On Tuesday 19 June 2007, Mike Malony wrote:
> So I'm working my project, and I've got one other more junior coder with
> me.
>
> Has anyone tried writing test files as part of their spec's?
>
> An overview document would also be needed, and some time walking through
> the expected testing.  But it sure would be setting clear expectations.
>
> Comments?
>

Well, generally the Test-Driven Development (TDD) methodology encourages 
writing individual test assertions, seeing them fail and then fixing the 
current source to have them pass. And repeat.

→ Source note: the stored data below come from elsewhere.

(* ===== verification/Service.v ===== *)
(** * The node service (node/src/service.rs)

    How a full and a light node are assembled and started, call by call, with
    the record the node publishes in the distributed hash table and the provider
    of inherent data built from it.  Handles are cloned freely in the source
    ([Arc]); logging is left out. *)

From S2P Require Import Prelude Str Num Effects Substrate Rpc.
From Stdlib Require Import Strings.String.
Import Str Num Effects Substrate.
Local Open Scope Z_scope.
Local Open Scope supra_scope.

Module Service.
Section service.
Context `{T : SubstrateTypes}.
Implicit Types config : Configuration.

(** ** The DHT record and its inherent data *)

Definition INHERENT_IDENTIFIER : bytes := lit "dhtdataM".

(** [DataMap::new]; a [Key] is the bytes it is made from. *)
Definition DataMap_new (key : bytes) : DataMap := {| dm_key := key; dm_value := [] |}.

(** [impl ProvideInherentData for DataMap].  [put_data] is [InherentData::put_data]
    with its SCALE encoding, [decode_error] and [into_string] those of
    [sp_inherents::Error]. *)
Definition on_register (self : DataMap) : result unit InherentError := Ok tt.
Definition inherent_identifier (self : DataMap) : bytes := INHERENT_IDENTIFIER.
Definition provide_inherent_data {D} (put_data : bytes -> bytes -> D -> result D InherentError)
    (self : DataMap) (inherent_data : D) : result D InherentError :=
  put_data INHERENT_IDENTIFIER (dm_value self) inherent_data.
Definition error_to_string (decode_error : bytes -> option InherentError)
    (into_string : InherentError -> bytes) (self : DataMap) (error : bytes) : option bytes :=
  into_string <$> decode_error error.

Definition build_inherent_data_providers (key : bytes) : W resp ServiceError (list DataMap) :=
  let provider := DataMap_new key in
  let? r := wcall (RegisterProvider provider) in
  run? wresult InherentData r in
  wret [provider].

(** ** The parts both services and the sub-commands share *)

Record PartialComponents : Type := {
  pc_client : Client;
  pc_backend : Backend;
  pc_task_manager : TaskManager;
  pc_import_queue : ImportQueue;
  pc_keystore_container : KeystoreContainer;
  pc_select_chain : LongestChain;
  pc_transaction_pool : Pool;
  pc_inherent_data_providers : list DataMap;
  pc_block_import : AuraBlockImport;
  pc_grandpa_link : GrandpaLink
}.

Definition REMOTE_KEYSTORES : bytes := lit "Remote Keystores are not supported.".

Definition new_partial config : W resp ServiceError PartialComponents :=
  run? (match keystore_remote config with
        | Some _ => wthrow (Other REMOTE_KEYSTORES)
        | None => wret tt
        end) in
  try? parts := NewFullParts config in
  let '(client, backend, keystore_container, task_manager) := parts in
  let? info := wcall (ClientInfo client) in
  let key := to_dec (finalized_number info) in
  let? inherent_data_providers := build_inherent_data_providers key in
  let select_chain := {| lc_backend := backend |} in
  let? transaction_pool :=
    wcall (PoolNewFull (transaction_pool config) (is_authority (role config))
             (prometheus_registry config) client) in
  try? grandpa := NewGrandpaBlockImport client select_chain in
  let (grandpa_block_import, grandpa_link) := grandpa in
  let aura_block_import := {| ab_inner := grandpa_block_import; ab_client := client |} in
  try? slot_duration := SlotDuration client in
  try? import_queue := NewImportQueue {|
    iq_slot_duration := slot_duration;
    iq_block_import := aura_block_import;
    iq_justification_import := Some grandpa_block_import;
    iq_client := client;
    iq_providers := inherent_data_providers;
    iq_registry := prometheus_registry config;
    iq_can_author_with := CanAuthorWithNativeVersion client
  |} in
  wret {|
    pc_client := client;
    pc_backend := backend;
    pc_task_manager := task_manager;
    pc_import_queue := import_queue;
    pc_keystore_container := keystore_container;
    pc_select_chain := select_chain;
    pc_transaction_pool := transaction_pool;
    pc_inherent_data_providers := inherent_data_providers;
    pc_block_import := aura_block_import;
    pc_grandpa_link := grandpa_link
  |}.

Definition remote_keystore (url : bytes) : result LocalKeystore bytes :=
  Err (lit "Remote Keystore not supported.").

(** [config.network.extra_sets.push(grandpa_peers_set_config())] *)
Definition push_grandpa_set config : Configuration :=
  let n := network config in
  set_network config {| node_name := node_name n;
                        extra_sets := extra_sets n ++ [grandpa_peers_set_config];
                        enable_dht_random_walk := enable_dht_random_walk n |}.

(** [config.network.enable_dht_random_walk = true] *)
Definition enable_random_walk config : Configuration :=
  let n := network config in
  set_network config {| node_name := node_name n; extra_sets := extra_sets n;
                        enable_dht_random_walk := true |}.

(** The record published at start-up; the hash and the number come from two
    calls of [client.info()]. *)
Definition dht_record (hash_info number_info : Info) : DataMap := {|
  dm_key := to_dec (finalized_number number_info);
  dm_value := display_hash (finalized_hash hash_info)
|}.

(** ** The full node *)

(** The authoring task of an authority. *)
Definition start_authoring config (pc : PartialComponents) (keystore_container : KeystoreContainer)
    (network : Network) : W resp ServiceError unit :=
  let client := pc_client pc in
  let proposer_factory := {| pf_client := client; pf_pool := pc_transaction_pool pc;
                             pf_registry := prometheus_registry config |} in
  try? slot_duration := SlotDuration client in
  try? aura := StartAura {|
    sa_slot_duration := slot_duration;
    sa_client := client;
    sa_select_chain := pc_select_chain pc;
    sa_block_import := pc_block_import pc;
    sa_proposer_factory := proposer_factory;
    sa_network := network;
    sa_providers := pc_inherent_data_providers pc;
    sa_force_authoring := force_authoring config;
    sa_backoff_authoring_blocks := None;
    sa_keystore := sync_keystore keystore_container;
    sa_can_author_with := CanAuthorWithNativeVersion client
  |} in
  wcall (SpawnEssential (lit "aura") aura).

Definition grandpa_config config (keystore_container : KeystoreContainer) : GrandpaConfig := {|
  gossip_duration := 333;
  justification_period := 512;
  gc_name := Some (node_name (network config));
  observer_enabled := false;
  gc_keystore := if is_authority (role config) then Some (sync_keystore keystore_container) else None;
  gc_is_authority := is_network_authority (role config)
|}.

(** The finality voter. *)
Definition start_grandpa config (pc : PartialComponents) (keystore_container : KeystoreContainer)
    (network : Network) (telemetry : option TelemetryNotifier) : W resp ServiceError unit :=
  try? voter := RunGrandpaVoter {|
    gp_config := grandpa_config config keystore_container;
    gp_link := pc_grandpa_link pc;
    gp_network := network;
    gp_registry := prometheus_registry config;
    gp_telemetry_on_connect := on_connect_stream <$> telemetry
  |} in
  wcall (SpawnEssential (lit "grandpa-voter") voter).

Definition new_full config : W resp ServiceError TaskManager :=
  let? pc := new_partial config in
  let? keystore_container :=
    match keystore_remote config with
    | Some url =>
        match remote_keystore url with
        | Ok k => wret (set_remote_keystore (pc_keystore_container pc) k)
        | Err e => wthrow (Other (lit "Error hooking up remote keystore for " ++ url ++ lit ": " ++ e))
        end
    | None => wret (pc_keystore_container pc)
    end in
  let config := push_grandpa_set config in
  let client := pc_client pc in
  try? built := BuildNetwork {|
    bn_config := config; bn_client := client; bn_pool := pc_transaction_pool pc;
    bn_import_queue := pc_import_queue pc; bn_on_demand := None
  |} in
  let '(network, network_status_sinks, system_rpc_tx, network_starter) := built in
  run? (if offchain_worker_enabled config
        then wcall (BuildOffchainWorkers config (pc_backend pc) client network)
        else wret tt) in
  let config := enable_random_walk config in
  let? hash_info := wcall (ClientInfo client) in
  let? number_info := wcall (ClientInfo client) in
  let data := dht_record hash_info number_info in
  run? wcall (PutValue network (dm_key data) (dm_value data)) in
  run? wcall (GetValue network (dm_key data)) in
  try? telemetry := SpawnTasks {|
    st_network := network;
    st_client := client;
    st_keystore := sync_keystore keystore_container;
    st_task_manager := pc_task_manager pc;
    st_pool := pc_transaction_pool pc;
    st_rpc_extensions_builder := fun deny_unsafe =>
      Rpc.create_full {| Rpc.client := client; Rpc.pool := pc_transaction_pool pc;
                         Rpc.deny_unsafe := deny_unsafe |};
    st_on_demand := None;
    st_remote_blockchain := None;
    st_backend := pc_backend pc;
    st_network_status_sinks := network_status_sinks;
    st_system_rpc_tx := system_rpc_tx;
    st_config := config
  |} in
  run? (if is_authority (role config) then start_authoring config pc keystore_container network else wret tt) in
  run? (if negb (disable_grandpa config)
        then start_grandpa config pc keystore_container network telemetry else wret tt) in
  run? wcall (StartNetwork network_starter) in
  wret (pc_task_manager pc).

(** ** The light node *)

Definition new_light config : W resp ServiceError TaskManager :=
  try? parts := NewLightParts config in
  let '(client, backend, keystore_container, task_manager, on_demand) := parts in
  let config := push_grandpa_set config in
  let select_chain := {| lc_backend := backend |} in
  let? pool := wcall (PoolNewLight (transaction_pool config) (prometheus_registry config) client on_demand) in
  try? grandpa := NewGrandpaBlockImport client select_chain in
  let grandpa_block_import := fst grandpa in
  let aura_block_import := {| ab_inner := grandpa_block_import; ab_client := client |} in
  try? slot_duration := SlotDuration client in
  try? import_queue := NewImportQueue {|
    iq_slot_duration := slot_duration;
    iq_block_import := aura_block_import;
    iq_justification_import := Some grandpa_block_import;
    iq_client := client;
    iq_providers := [];
    iq_registry := prometheus_registry config;
    iq_can_author_with := NeverCanAuthor
  |} in
  try? built := BuildNetwork {|
    bn_config := config; bn_client := client; bn_pool := pool;
    bn_import_queue := import_queue; bn_on_demand := Some on_demand
  |} in
  let '(network, network_status_sinks, system_rpc_tx, network_starter) := built in
  run? (if offchain_worker_enabled config
        then wcall (BuildOffchainWorkers config backend client network)
        else wret tt) in
  try? telemetry := SpawnTasks {|
    st_network := network;
    st_client := client;
    st_keystore := sync_keystore keystore_container;
    st_task_manager := task_manager;
    st_pool := pool;
    st_rpc_extensions_builder := fun _ => [];
    st_on_demand := Some on_demand;
    st_remote_blockchain := Some (remote_blockchain backend);
    st_backend := backend;
    st_network_status_sinks := network_status_sinks;
    st_system_rpc_tx := system_rpc_tx;
    st_config := config
  |} in
  run? wcall (StartNetwork network_starter) in
  wret task_manager.

End service.
End Service.
(** X13.  [DELETE /tasks/:id]: a parameter that is not a uuid is answered
    400 with the message of the pipe, and a uuid that no stored row carries,
    however spelled, 404 with the not-found message, the table untouched in
    both cases; the key of a stored row is answered 204 with no body, the
    table keeps its length, and the list operation returns what it returned
    before without the tasks of that key. *)
Theorem handle_DELETE (i : string) (e : Env) (db : Table) :
  (isUUID i = false ->
     handle (DELETE_task i) e db =
       ({| code := 400; statusText := "Bad Request";
           body := JsonError (Some (MsgString
                     "Validation failed (uuid is expected)")) |},
        db)) /\
  (isUUID i = true -> absentByValue i db ->
     handle (DELETE_task i) e db =
       ({| code := 404; statusText := "Not Found";
           body := JsonError (Some (MsgString (notFoundMessage i))) |},
        db)) /\
  (isUUID i = true -> stored i db ->
     exists db' before,
       handle (DELETE_task i) e db =
         ({| code := 204; statusText := "No Content"; body := NoContent |},
          db') /\
       List.length db' = List.length db /\
       (forall e', fst (findAll e' db) = Ok before /\
                   fst (findAll e' db') =
                     Ok (filter (fun r => negb (id r =? i)%string) before))).
Proof.
  split; [|split].
  - intro U. simpl. rewrite U. reflexivity.
  - intros U A. simpl.
    rewrite U, (remove_absent i e db (absentByValue_not_stored i db A)).
    reflexivity.
  - intros U H. simpl. rewrite U, (remove_stored i e db H). simpl.
    eexists. exists (visible db). split; [reflexivity|].
    split; [apply length_map|].
    intro e'. split; [reflexivity|].
    unfold findAll, Repository_find. simpl.
    fold (visible (map (fun r => if hasId i r then markDeleted (now e) r
                                 else r) db)).
    rewrite visible_after_mark. reflexivity.
Qed.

I find that writing too much testing code at once without having a working 
code, and then trying to get it to pass incrementally (using TODO or SKIP or 
similar functionality), is sub-optimal. 

Eventually, when you finish coding an application the TDD way, then your tests 
serve as specification for the code. However, writing a large amount of 
testing code, before you have any working code, is not such a good idea, 
because many of the testing code will have bugs (and may not even compile), 
and it would be relatively hard to fix it incrementally.

I prefer the incremental write-test -> get-the-test-to-pass -> repeat cycle.

If you're planning on writing a comprehensive specification at once, then 
while demonstration code would be useful to illustrate the point, it should 
still probably be expected to contain bugs, etc. and not be runnable as is. I 
suggest you write your real tests incrementally in a TDD way.